Quotation of the Day – Jan. 28, 2019

“The climate operates on a time delay.  When carbon dioxide is added to the atmosphere, it takes decades – in a technical sense, millennia – for the earth to equilibrate.  This summer’s fish kill [that coated the banks of the Yellowstone River in 2016] was a product of warming that had become inevitable twenty or thirty years ago, and the warming that’s being locked in today won’t be fully felt until today’s toddlers reach middle age.  In effect, we are living in the climate of the past, but already we’ve determined the climate’s future.” – Elizabeth Kolbert, “A Song of Ice,” in: The New Yorker, Oct. 24, 2016, pg. 61

Quotation of the Day – Jan. 23, 2019

“I was penalised for working more, for working harder. Why, as an example, do some states require you to have less than $1,000 [£775] in savings? They are actively discouraging people from saving.

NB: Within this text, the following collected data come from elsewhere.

(* ===== verification/VariantKeyTheorems.v ===== *)
(** Construction of variant keys: which descriptors are accepted, with which
    status the others are refused, and what the key holds. *)

From S2P Require Import Prelude CArray Heap VariantKey VariantKeyCorrect.

#[local] Set Warnings "-register-all".

(** * Descriptors *)

(** A string the caller passes can be read up to its NUL, or past the maximum. *)
Definition readable (t : text) : Prop :=
  forall block, t = Some block -> (exists s, c_string block s) \/ VARIANT_KEY_MAX_STRING_BYTES < size block.

Definition readable_texts (ts : texts) (count : Z) : Prop :=
  in_u64 count /\ forall values, ts = Some values -> count <= zlength values /\ Forall readable (take (Z.to_nat count) values).

Definition readable_indices (ix : option (list Z)) (count : Z) : Prop :=
  in_u64 count /\ forall values, ix = Some values -> count <= zlength values /\ Forall in_u32 (take (Z.to_nat count) values).

(** The keyword arrays of a descriptor, with their counts. *)
Definition keyword_arrays (c : VariantCompilerAuthority) : list (texts * Z) := [
  (vc_variant_keywords c, vc_variant_keyword_count c); (vc_user_keywords c, vc_user_keyword_count c);
  (vc_enabled_platform_keywords c, vc_enabled_platform_keyword_count c);
  (vc_disabled_keywords c, vc_disabled_keyword_count c)].

Definition path_texts (c : VariantCompilerAuthority) : list text :=
  [vc_source_directory c; vc_source_basename c; vc_pass_name c].

Definition fingerprints (c : VariantCompilerAuthority) : list VariantKeyFingerprint :=
  [vc_compiler_fingerprint c; vc_environment_fingerprint c; vc_source_fingerprint c; vc_request_input_fingerprint c].
(** [this.statusListeners.forEach((listener) => listener(status))] *)
Definition notify (status : Status) (w : World) : World :=
  {| cache := cache w; statusListeners := statusListeners w;
     issued := issued w;
     notified := notified w ++ ((λ l, (l, status)) <$> statusListeners w);
     consoleErrors := consoleErrors w |}.

Definition consoleError (w : World) : World :=
  {| cache := cache w; statusListeners := statusListeners w;
     issued := issued w; notified := notified w;
     consoleErrors := S (consoleErrors w) |}.

(** [subscribeStatus] *)
Definition subscribeStatus (listener : nat) (w : World) : World :=
  {| cache := cache w; statusListeners := statusListeners w ++ [listener];
     issued := issued w; notified := notified w;
     consoleErrors := consoleErrors w |}.

(** The three [Error]s that the class throws: ['Cannot create program'],
    ['cannot create shader'], ['Cannot create position buffer']. *)
Inductive Failure :=
| CannotCreateProgram | CannotCreateShader | CannotCreatePositionBuffer.

(** A method returns a value, or throws; either way it leaves a world. *)
Inductive Result (A : Type) :=
| Done (a : A) (w : World)
| Failed (e : Failure) (w : World).
Arguments Done {A} a w.
Arguments Failed {A} e w.

Definition world {A} (r : Result A) : World :=
  match r with Done _ w => w | Failed _ w => w end.

Definition andThen {A B} (r : Result A) (k : A → World → Result B) : Result B :=
  match r with
  | Done a w => k a w
  | Failed e w => Failed e w
  end.

Inductive ShaderType := VERTEX_SHADER | FRAGMENT_SHADER.

(** What the context answers during one call of [ensureCache]: the object
    or [null] of each [create...] call, by the place of the call in the
    source, and for each shader its [COMPILE_STATUS] and its info log. *)
Record Gpu := {
  createProgram : option nat;
  createShader : ShaderType → option nat;
  compileStatus : ShaderType → bool;
  shaderInfoLog : ShaderType → option string;
  createPositionBufferObject : option nat;
  createTexCoordBufferObject : option nat;
  createTexture : Key → option nat;
}.

(** [cacheGet] *)
Definition cacheGet (g : nat) (param : Key) (w : World) : option nat :=
  cache w !! g ≫= get param.

(** [cacheSet] *)
Definition cacheSet (g : nat) (param : Key) (value : option nat) (w : World)
    : World :=
  let c :=
    match cache w !! g with
    | None => <[g := noSlots]> (cache w)
    | Some _ => cache w
    end in
  setCache (alter (set param value) g c) w.

(** [compileShader].  The calls [shaderSource], [compileShader] and
    [deleteShader] change nothing that the model holds. *)
Definition compileShader (g : nat) (shaderType : ShaderType) (gpu : Gpu)
    (w : World) : Result nat :=
  match createShader gpu shaderType with
  | None => Failed CannotCreateShader w
  | Some shader =>
      if compileStatus gpu shaderType then Done shader (notify Ready w)
      else
        let w1 :=
          match shaderInfoLog gpu shaderType with
          | Some (String a s) => notify (Error (String a s)) w
          | _ => w
          end in
        Done shader (consoleError w1)
  end.

(** [compileProgram] *)
Definition compileProgram (g : nat) (gpu : Gpu) (w : World) : Result unit :=
  match createProgram gpu with
  | None => Failed CannotCreateProgram w
  | Some prog =>
      andThen (compileShader g VERTEX_SHADER gpu w) (λ vertex w1,
      andThen (compileShader g FRAGMENT_SHADER gpu w1) (λ fragment w2,
      Done tt (cacheSet g KProgram (Some prog) w2)))
  end.

(** [createPositionBuffer] *)
Definition createPositionBuffer (g : nat) (gpu : Gpu) (w : World)
    : Result unit :=
  match createPositionBufferObject gpu with
  | None => Failed CannotCreatePositionBuffer w
  | Some buffer => Done tt (cacheSet g KPositionBuffer (Some buffer) w)
  end.

(** [createTexCoordBuffer] *)
Definition createTexCoordBuffer (g : nat) (gpu : Gpu) (w : World) : World :=
  match createTexCoordBufferObject gpu with
  | None => w
  | Some buffer =>
      cacheSet g KTexCoordBuffer (Some buffer)
        (issue g [GL.bindBuffer GL.ARRAY_BUFFER (Some buffer)] w)
  end.

(** [loadTexture]; [ready] is [this.ready()]. *)
Definition loadTexture (g : nat) (ready : bool) (cacheKey : Key) (gpu : Gpu)
    (w : World) : World :=
  if negb ready then w
  else
    match createTexture gpu cacheKey with
    | None => w
    | Some tex =>
        cacheSet g cacheKey (Some tex) (issue g [GL.bindTexture (Some tex)] w)
    end.

(** [if (!this.cacheGet(gl, k)) { create }], for a creation that does not
    throw. *)
Definition unlessCached (g : nat) (k : Key) (create : World → World)
    (w : World) : World :=
  match cacheGet g k w with
  | None => create w
  | Some _ => w
  end.

(** [ensureCache] *)
Definition ensureCache (g : nat) (ready : bool) (gpu : Gpu) (w : World)
    : Result unit :=
  andThen (match cacheGet g KProgram w with
           | None => compileProgram g gpu w
           | Some _ => Done tt w
           end) (λ _ w1,
  andThen (match cacheGet g KPositionBuffer w1 with
           | None => createPositionBuffer g gpu w1
           | Some _ => Done tt w1
           end) (λ _ w2,
  let w3 := unlessCached g KTexCoordBuffer (createTexCoordBuffer g gpu) w2 in
  let w4 := unlessCached g KTexture (loadTexture g ready KTexture gpu) w3 in
  let w5 := unlessCached g KPattern1Texture
              (loadTexture g ready KPattern1Texture gpu) w4 in
  let w6 := unlessCached g KPattern2Texture
              (loadTexture g ready KPattern2Texture gpu) w5 in
  Done tt w6)).

(** [prepare] *)
Definition prepare (g : nat) (ready : bool) (gpu : Gpu) (w : World)
    : Result unit :=
  ensureCache g ready gpu w.

(** [render], with [setupPosition] in its place; [updatesOnRender] is
    [this.textureManager.updatesOnRender()]. *)
Definition render (g : nat) (ready updatesOnRender : bool) (gpu : Gpu)
    (w : World) : Result unit :=
  if negb ready then Done tt w
  else
    andThen (ensureCache g ready gpu w) (λ _ w1,
      let prog := cacheGet g KProgram w1 in
      let posBuffer := cacheGet g KPositionBuffer w1 in
      let texBuffer := cacheGet g KTexCoordBuffer w1 in
      let tex := cacheGet g KTexture w1 in
      let pattern1 := cacheGet g KPattern1Texture w1 in
      let pattern2 := cacheGet g KPattern2Texture w1 in
      let w2 :=
        if updatesOnRender
        then issue g [GL.activeTexture 0; GL.bindTexture tex] w1
        else w1 in
      Done tt (issue g
        [GL.clearColor 0 0 0 0;
         GL.clear;
         GL.bindBuffer GL.ARRAY_BUFFER posBuffer;
         GL.useProgram prog;
         GL.bindBuffer GL.ARRAY_BUFFER posBuffer;
         GL.bindBuffer GL.ARRAY_BUFFER texBuffer;
         GL.activeTexture 0;
         GL.bindTexture tex;
         GL.activeTexture 1;
         GL.bindTexture pattern1;
         GL.activeTexture 2;
         GL.bindTexture pattern2;
         GL.drawArrays] w2)).

(** The cache of [w'] holds what the cache of [w] holds for the context
    [g], and the same as it for the other contexts; the listeners are the
    same. *)
Definition extends (g : nat) (w w' : World) : Prop :=
  (∀ k v, cacheGet g k w = Some v → cacheGet g k w' = Some v)
  ∧ (∀ g' k, g' ≠ g → cacheGet g' k w' = cacheGet g' k w)
  ∧ statusListeners w' = statusListeners w.

(** What the listeners are told about one shader. *)
Definition shaderNotes (gpu : Gpu) (shaderType : ShaderType) (w : World)
    : list (nat * Status) :=
  if compileStatus gpu shaderType
  then (λ l, (l, Ready)) <$> statusListeners w
  else
    match shaderInfoLog gpu shaderType with
    | Some (String a s) => (λ l, (l, Error (String a s))) <$> statusListeners w
    | _ => []
    end.

(** The objects of a record in which every field is set. *)
Definition complete (fx : FxCache) (r : Slots) : Prop :=
  let '(p, t, p1, p2, pb, tb) := filled fx in
  r = {| program := Some p; texture := Some t; pattern1Texture := Some p1;
         pattern2Texture := Some p2; positionBuffer := Some pb;
         texCoordBuffer := Some tb |}.

(** The calls that a renderer has issued reach the contexts of the store
    of the pool one by one. *)
Definition perform (calls : list (nat * GL.Call)) (m : Manager) : Manager :=
  foldl (λ acc call, glCalls call.1 [call.2] acc) m calls.

(** A renderer that has been constructed and has done nothing yet. *)
Definition new : World :=
  {| cache := ∅; statusListeners := []; issued := []; notified := [];
     consoleErrors := 0 |}.

(** A context that gives every object it is asked for, and a renderer
    with one listener whose cache for the context 0 is filled from it. *)
Definition generous : Gpu :=
  {| createProgram := Some 1%nat;
     createShader := λ ty, Some match ty with
                                | VERTEX_SHADER => 7 | FRAGMENT_SHADER => 8
                                end%nat;
     compileStatus := λ _, true;
     shaderInfoLog := λ _, None;
     createPositionBufferObject := Some 2%nat;
     createTexCoordBufferObject := Some 3%nat;
     createTexture := λ k, Some match k with
                                | KTexture => 4 | KPattern1Texture => 5
                                | _ => 6
                                end%nat |}.

Definition warm : World :=
  world (ensureCache 0 true generous (subscribeStatus 9 new)).

End MediaEffect.

(** ** The texture sources *)

(** [src/ImageTextureManager.ts]: the address that the constructor gives the
    image, for the address [url] it is called with and the value [now] of
    [Date.now()]. *)
Module ImageTextureManager.

Definition src (url : string) (now : Z) : string :=
  if String.prefix "blob" url then url
  else (url +:+ "?dt=" +:+ pretty now)%string.

End ImageTextureManager.

(** [src/VideoTextureManager.ts].  The manager changes when one of its
    methods is called and when the browser runs one of its two callbacks:
    the handler of [loadedmetadata], which calls [video.play()], and the
    callback given to [then], which runs when a promise of [play()] is
    fulfilled.  [playing] counts the promises of [play()] that are neither
    fulfilled nor rejected yet; [called] records the calls of the
    listeners, oldest first. *)
Module VideoTextureManager.

Record State := {
  listeners : list nat;
  isReady : bool;
  playing : nat;
  called : list (nat * bool);
}.

(** After the constructor. *)
Definition new : State :=
  {| listeners := []; isReady := false; playing := 0; called := [] |}.

Inductive Event :=
| OnReadyStatusChange (listener : nat)
| LoadedMetadata
| PlayFulfilled
| PlayRejected.

(** [onReadyStatusChange], the handler of [loadedmetadata], and the two
    ways a promise of [play()] settles; without a pending promise the last
    two do not happen, and change nothing here. *)
Definition step (s : State) (ev : Event) : State :=
  match ev with
  | OnReadyStatusChange listener =>
      {| listeners := listeners s ++ [listener]; isReady := isReady s;
         playing := playing s; called := called s |}
  | LoadedMetadata =>
      {| listeners := listeners s; isReady := isReady s;
         playing := S (playing s); called := called s |}
  | PlayFulfilled =>
      match playing s with
      | O => s
      | S n =>
          {| listeners := listeners s; isReady := true; playing := n;
             called := called s ++ ((λ l, (l, true)) <$> listeners s) |}
      end
  | PlayRejected =>
      match playing s with
      | O => s
      | S n =>
          {| listeners := listeners s; isReady := isReady s; playing := n;
             called := called s |}
      end
  end.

Some people work really hard and still have no food in the fridge, while the wealthy are just getting wealthier while promoting this rhetoric that poor people are the ones taking all the money. And we still think they’re the ones making the best decisions. Hell, I thought that when I went into their houses.” – Stephanie Land, from her book: Maid, in today’s Guardian

Quotation of the Day – Jan. 20, 2019

“It is not enough simply to gather information about what people do. Eventually, you have to influence behavior, beyond the simple suasion practiced by targeted ads. It’s not about showing someone the right ad; you have to show it at the right place and time, with the language and imagery calibrated for precise effect. You have to lead people through the physical world, making them show up at the sponsored pop-up store or vote for the preferred candidate….   Companies are beginning to practice just this kind of coercion, which is why you might see makeup ads before a Friday evening out or why inducements from a personal injury lawyer might pop up on your phone as you sit in a hospital waiting room.” – From Jacob Silverman’s review of The Age of Surveillance Capitalism, by Shoshana Zuboff, in: The New York Times, Jan. 18, 2019

Statistic of the Day – Jan. 18, 2019

The Trump administration’s Fourth National Climate Assessment in November 2018 said that “without significant reductions in emissions,” average global temperatures could rise 9 F by the turn of the century.
Higher waters are already hitting home in the United States. Cities like Norfolk, Va.; Baltimore; Charleston, S.C.; and Miami experience flooding on sunny days due to rising sea levels. Rising water threatens roads, railways, ports, sanitation systems, tourism, agriculture, power plants and underground cables that connect the internet.